> **Problem to work on**
Among the entries below, how many lines contain the string "Context"? Reply with that number alone.

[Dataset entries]
(** prepareToWrite makes the directory. *)
Lemma prepareToWrite_made s0 j a : made T j s0 →
  triple FL (old_or_new s0 a) (λ s, s = s0) (prepareToWrite T)
    (λ r s, ∃ j, made T j s ∧ (r = None → length T ≤ j)).
Proof.
  intros Hj.
  assert (∀ j s, made T j s → old_or_new s0 a s) as Hmade.
  { intros j' s' Hj'. left. intros n Hn. by rewrite (made_view T T_plain j'), (made_view T T_plain j). }
  assert (triple FL (old_or_new s0 a) (λ s, made T (length T) s)
    (do! clear_each T cert_filenames in go_ret (@None string)) (λ r s, ∃ j, made T j s ∧ (r = None → length T ≤ j))) as Hclear.
  { apply triple_at. intros s1 Hs1. eapply triple_bind.
    - eapply triple_inv_mono; [|apply (clear_each_managed readlink_true T FL s1 a)].
      + intros s Hs. eapply atomic_old_or_new; [|exact Hs]. intros n Hn.
        split; [by eapply made_managed|]. by rewrite (made_view T T_plain (length T)), (made_view T T_plain j).
      + by eapply made_target_ok.
      + intros n Hn. by eapply made_managed.
      + done.
    - intros []. apply triple_ret. intros s ->. by exists (length T). }
  pose proof (stat_made_triple T T_plain FL (old_or_new s0 a) Hmade true (length T) (le_n _)) as Hstat.
  pose proof (MkdirAll_made T T_plain FL (old_or_new s0 a) Hmade (length T) (length T) 511 (le_n _)) as Hmk.
  rewrite firstn_all in Hstat, Hmk.
  unfold prepareToWrite. eapply triple_bind.
  { eapply triple_pre; [exact Hstat|]. intros s ->. by exists j. }
  assert (∀ s j, made T j s → length T ≤ j → made T (length T) s) as Hfull.
  { intros s j' Hj' Hle. pose proof Hj' as [Hle' _]. by replace (length T) with j' at 1 by lia. }
  intros [e|nd].
  - assert (triple FL (old_or_new s0 a) (λ s, ∃ j, made T j s ∧ ∀ nd, @inl Errno node e = inr nd → length T ≤ j ∧ ∃ md, nd = Dir md)
      (go_ret (Some (errno_message e))) (λ r s, ∃ j, made T j s ∧ (r = None → length T ≤ j))) as Hret
      by (apply triple_ret; intros s (j' & Hj' & _); by exists j').
    destruct e; try exact Hret. eapply triple_bind.
    { eapply triple_pre; [exact Hmk|]. intros s (j' & Hj' & _). by exists j'. }
    intros [e'|[]]; [apply triple_ret; intros s (j' & Hj' & _); by exists j'|]. eapply triple_pre; [exact Hclear|].
    intros s (j' & Hj' & Hle). by eapply Hfull; [|apply Hle].
  - eapply triple_pre; [exact Hclear|]. intros s (j' & Hj' & Hnd). eapply Hfull; [done|]. by apply (Hnd nd).
Qed.

Lemma WriteCertsToDir_ready s0 a : dir_ready T s0 →
  triple FL (old_or_new s0 a) (λ s, s = s0) (WriteCertsToDir range T a)
    (λ r s, old_or_new s0 a s ∧ (r = None → shows_certs T a s)).
Proof.
  intros [[Hok Hs0]|[j Hj]].
  - assert (∀ s, atomic T s0 (certToProjectionMap a) s → old_or_new s0 a s) as Hat.
    { intros s. apply atomic_old_or_new. intros n Hn. split; [by apply Hs0|done]. }
    apply (triple_inv_mono FL _ _ _ _ _ Hat).
    eapply triple_post; [apply (WriteCertsToDir_triple range range_perm readlink_true T FL s0 a Hok)|].
    + intros n Hn. apply (Hs0 n Hn).
    + intros r s [Hs Hr]. split; [apply (Hat _ Hs)|exact Hr].
  - unfold WriteCertsToDir. eapply triple_bind; [by eapply prepareToWrite_made|].
    intros [err|].
    { apply triple_ret. intros s (j' & Hj' & _). split; [|done]. left. intros n Hn.
      by rewrite (made_view T T_plain j'), (made_view T T_plain j). }
    apply triple_at. intros s1 (j' & Hj' & Hle). specialize (Hle eq_refl).
    assert (∀ s, atomic T s1 (certToProjectionMap a) s → old_or_new s0 a s) as Hat.
    { intros s. apply atomic_old_or_new. intros n Hn. split; [by eapply made_managed|].
      by rewrite (made_view T T_plain j'), (made_view T T_plain j). }
    apply (triple_inv_mono FL _ _ _ _ _ Hat). eapply triple_post.
    + apply (write_prepared_triple range range_perm readlink_true T FL s1 a);
        [by eapply made_target_ok|]. intros n Hn. by eapply made_managed.
    + intros r s [Hs Hr]. split; [apply (Hat _ Hs)|exact Hr].
Qed.

End refused.

(** *** Reading *)
Section reading.
Context {W : Type} `{!FsHost W, !FsHostLaws W} (T : path) (FL : Prop).
Hypothesis T_plain : Forall (λ c, c ≠ "..") T.

Abbreviation at_name n := (T ++ [n]).
Abbreviation untouched := (λ _ : disk, True).

Lemma exist_each_triple (l : list string) (s0 : disk) :
  (∀ n, n ∈ l → n ∈ cert_filenames) →
  triple FL untouched (λ s, s = s0) (exist_each T l) (λ r s, s = s0 ∧
    match r with
    | None => ∀ n, n ∈ l → ∃ nd, op_stat (at_name n) s0 = inr (nd, s0)
    | Some e => isNotFound (Some e) = true → ∃ n, n ∈ cert_filenames ∧ op_stat (at_name n) s0 = inl ENOENT
    end).
Proof.
  induction l as [|n l IH]; intros Hl; cbn [exist_each].
  { apply triple_ret. intros s ->. split; [done|]. intros n Hn. by apply not_elem_of_nil in Hn. }
  assert (n ∈ cert_filenames) as Hn by (apply Hl; left).
  rewrite path_Join_plain by by apply visible_plain, cert_names_visible.
  eapply (triple_bind _ _ _ _ _ (λ r s, s = s0 ∧ match r with
    | inr nd => op_stat (at_name n) s0 = inr (nd, s0)
    | inl e => e = ENOENT → op_stat (at_name n) s0 = inl ENOENT end)).
  { apply triple_read; [apply stat_reads|done|by intros s nd ->|by intros s e ->]. }
  intros [e|nd]; apply triple_put.
  - intros He. destruct e; apply triple_ret; intros s ->; (split; [done|]); try by intros.
    intros _. exists n. by split; [|apply He].
  - intros Hst. eapply triple_post; [apply IH; intros n' Hn'; apply Hl; by right|].
    intros [e|] s [-> Hr]; (split; [done|]); [done|]. intros n' [->|Hn']%elem_of_cons; [by exists nd|by apply Hr].
Qed.

Lemma read_file_triple (n : string) (s0 : disk) (k : string → GoM W cert_result) (Q : cert_result → disk → Prop) :
  (∀ e (s : disk), s = s0 → Q (None, Some (otherError e)) s) → n ∈ cert_filenames →
  (∀ d, view T s0 n = Some d → triple FL untouched (λ s, s = s0) (k d) Q) →
  triple FL untouched (λ s, s = s0) (read_or (ReadFile (path_Join T n)) k) Q.
Proof.
  intros He Hn Hk. rewrite path_Join_plain by by apply visible_plain, cert_names_visible.
  unfold read_or. eapply (triple_bind _ _ _ _ _ (λ r s, s = s0 ∧ ∀ d, r = inr d → view T s0 n = Some d)).
  { apply triple_read; [apply readfile_reads|done| |by intros s e ->].
    intros s d -> Hd. split; [done|]. intros ? [= <-]. unfold view, read_at. by rewrite Hd. }
  intros [e|d]; apply triple_put; intros Hd; [by apply triple_ret; intros s ->; apply He|by apply Hk, Hd].
Qed.

Lemma fs_read_triple (dns : string) (s0 : disk) : dir_ready T s0 →
  triple FL untouched (λ s, s = s0) (fs_read (mkFsCertWriter dns T)) (λ '(c, e) s, s = s0 ∧
    match e with
    | None => is_Some c ∧ fs_stored T s0 = c
    | Some e => isNotFound (Some e) = true → fs_stored T s0 = None
    end).
Proof.
  intros Hready. unfold fs_read. cbn [fcw_Path].
  eapply triple_bind; [by apply (exist_each_triple cert_filenames s0)|]. intros r. apply triple_put. intros Hr.
  destruct r as [e|].
  { apply triple_ret. intros s ->. split; [done|]. intros He. destruct (Hr He) as (n & Hn & Hst).
    eapply fs_stored_none; [exact Hn|by apply stat_no_file]. }
  assert (∀ n, n ∈ cert_filenames → is_Some (view T s0 n)) as Hshown.
  { intros n Hn. destruct (Hr n Hn) as [nd Hst]. by eapply ready_shown. }
  repeat (apply read_file_triple; [by intros e s ->|set_solver|];
    let d := fresh "d" in let Hd := fresh "Hd" in intros d Hd).
  apply triple_ret. intros s ->. split; [done|]. split; [done|]. unfold fs_stored.
  destruct (Hshown ServerCertName2) as [? ->]; [set_solver|].
  destruct (Hshown ServerKeyName2) as [? ->]; [set_solver|]. by rewrite Hd, Hd0, Hd1, Hd2.
Qed.
End reading.

(** * The directory when no call is refused

    Before, what the writer leaves whatever the host refuses; here the host refuses nothing,
    and the writer succeeds: it makes the directory if it is not there yet, writes, and
    reads, from every state that it can meet ([dir_ready]). *)
Section calm_directory.
Context {W : Type} `{!FsHost W, !FsHostLaws W}.
Context (range : ∀ V, gmap string V → list (string * V)).
Hypothesis range_perm : ∀ V (m : gmap string V), range V m ≡ₚ map_to_list m.
Hypothesis readlink_true : ∀ q (w : W),
  wp (Readlink q) (λ r _, ∀ e, r = inl e → op_readlink q (disk_of w) = inl e) w.
Context (T : path).
Hypothesis T_plain : Forall (λ c, c ≠ "..") T.

Abbreviation calm := (triple (W := W) True (λ _, True)).
Abbreviation at_name n := (T ++ [n]).

(** ** Making the directory *)
Lemma MkdirAll_calm fuel m j s mode :
  made T j s → m ≤ length T → m ≤ fuel →
  calm (λ s1, s1 = s) (MkdirAll_fuel fuel (take m T) mode) (λ r s', r = inr () ∧ made T (j `max` m) s').
Proof.
  revert m. induction fuel as [|fuel IH]; intros m Hj Hm Hfuel; cbn [MkdirAll_fuel];
    apply (calm_call (op_stat (take m T))); unfold op_stat, op_stat_gen, on_node;
    (destruct (decide (m ≤ j)) as [Hle|Hgt];
     [destruct (made_there T j m s true Hj Hle) as [-> [md ->]]; apply triple_ret; intros s' ->;
      by rewrite Nat.max_l|]); [lia|].
  assert (calm (λ s1, s1 = s)
    (let! up := MkdirAll_fuel fuel (parent (take m T)) mode in
     match up with
     | inl e => go_ret (inl e)
     | inr _ =>
         let! r := Mkdir (take m T) mode in
         match r with
         | inr _ => go_ret (inr ())
         | inl e =>
             let! l := Lstat (take m T) in
             match l with inr (Dir _) => go_ret (inr ()) | _ => go_ret (inl e) end
         end
     end) (λ r s', r = inr () ∧ made T (j `max` m) s')) as Hmake.
  { destruct (parent_take T m) as [->|?]; [|lia]. eapply triple_bind; [apply IH; [done|lia..]|].
    intros up. apply triple_pre_and. intros ->. apply triple_at. intros s1 Hs1.
    replace (j `max` (m - 1)) with (m - 1) in Hs1 by lia. replace (j `max` m) with (S (m - 1)) by lia.
    destruct (made_next T T_plain (m - 1) s1 false Hs1) as [Hres Hnode]; [lia|]. replace (S (m - 1)) with m in * by lia.
    assert (op_mkdir (take m T) mode s1 = inr ((), <[take m T := Dir mode]> s1)) as Hop
      by (unfold op_mkdir, on_node; by rewrite Hres, Hnode).
    apply (calm_call (op_mkdir (take m T) mode)). rewrite Hop. apply triple_ret. intros s' ->. split; [done|].
    destruct (made_mkdir T T_plain (m - 1) m mode s1 () _ Hs1 Hm Hop) as [_ H].
    by replace (S (m - 1)) with m in H by lia. }
  destruct (made_missing T T_plain j m s true Hj) as [(_ & -> & ->)| ->]; [lia|exact Hmake..].
Qed.

Lemma made_calm j s : made T j s →
  calm (λ s1, s1 = s) (prepareToWrite T) (λ r s',
    r = None ∧ target_ok T s' ∧ ∀ n, n ∈ cert_filenames → managed T s' n).
Proof.
  intros Hj. assert (calm (made T (length T)) (do! clear_each T cert_filenames in go_ret (@None string))
    (λ r s', r = None ∧ target_ok T s' ∧ ∀ n, n ∈ cert_filenames → managed T s' n)) as Hclear.
  { apply triple_at. intros s1 Hs1. eapply triple_bind.
    - apply (clear_each_calm T cert_filenames s1); [by eapply made_target_ok|]. intros n Hn. left. by eapply made_managed.
    - intros []. apply triple_ret. intros s' [Hok H']. split_and!; [done|done|]. intros n Hn. apply H'. by left. }
  unfold prepareToWrite. apply (calm_call (op_stat T)). unfold op_stat, op_stat_gen, on_node.
  pose proof Hj as [Hle _]. destruct (decide (length T ≤ j)) as [Hfull|Hpart].
  - destruct (made_there T j (length T) s true Hj Hfull) as [Hres [md Hnode]]. rewrite firstn_all in Hres, Hnode.
    rewrite Hres, Hnode. eapply triple_pre; [exact Hclear|]. intros s1 ->. by replace (length T) with j at 1 by lia.
  - pose proof (MkdirAll_calm (length T) (length T) j s 511 Hj (le_n _) (le_n _)) as Hmk. rewrite firstn_all in Hmk.
    assert (calm (λ s1, s1 = s)
      (let! r := MkdirAll T 511 in
       match r with
       | inl _ => go_ret (Some "can't create dir")
       | inr _ => do! clear_each T cert_filenames in go_ret None
       end) (λ r s', r = None ∧ target_ok T s' ∧ ∀ n, n ∈ cert_filenames → managed T s' n)) as Hmake.
    { eapply triple_bind; [exact Hmk|]. intros r. apply triple_pre_and. intros ->.
      eapply triple_pre; [exact Hclear|]. intros s1. by rewrite Nat.max_r by lia. }
    destruct (made_missing T T_plain j (length T) s true Hj) as [(_ & Hres & Hnode)|Hres]; [lia|..];
      rewrite firstn_all in *; rewrite Hres, ?Hnode; exact Hmake.
Qed.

> **Answer**
4